▶ **RECORDS FOR THE TASK**:
(* ===== verification/_CoqProject ===== *)
-Q . S2P
Prelude.v
Bytes.v
Deps.v
Felt.v
Hashers.v
Transactions.v
ComputeHash.v
Blockifier.v
Conversions.v
Broadcasted.v
Fee.v
Execution.v
Parametric.v
Block.v
CallTrace.v
PalletStorage.v
DictState.v
Pallet.v
PalletEffects.v
PalletProperties.v
Chain.v
ChainRun.v
Validation.v
Simulations.v
Runtime.v
Snos.v
Db.v
MappingSync.v
MappingWorker.v
Events.v
Settlement.v
L1Messages.v
StateDiff.v
Overrides.v
RpcCore.v
Rpc.v
RpcProperties.v
EndToEnd.v
Trace.v
RpcReadOnly.v
TraceProperties.v
DataAvailability.v
Files.v
Engines.v
Genesis.v
Setup.v
EthereumConfig.v
Node.v
Ethereum.v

▶ **EXERCISE DETAILS**:
Give the material above again in its entirety, exactly as it appears.

▶ **TASK SOLUTION**:
(* ===== verification/_CoqProject ===== *)
-Q . S2P
Prelude.v
Bytes.v
Deps.v
Felt.v
Hashers.v
Transactions.v
ComputeHash.v
Blockifier.v
Conversions.v
Broadcasted.v
Fee.v
Execution.v
Parametric.v
Block.v
CallTrace.v
PalletStorage.v
DictState.v
Pallet.v
PalletEffects.v
PalletProperties.v
Chain.v
ChainRun.v
Validation.v
Simulations.v
Runtime.v
Snos.v
Db.v
MappingSync.v
MappingWorker.v
Events.v
Settlement.v
L1Messages.v
StateDiff.v
Overrides.v
RpcCore.v
Rpc.v
RpcProperties.v
EndToEnd.v
Trace.v
RpcReadOnly.v
TraceProperties.v
DataAvailability.v
Files.v
Engines.v
Genesis.v
Setup.v
EthereumConfig.v
Node.v
Ethereum.v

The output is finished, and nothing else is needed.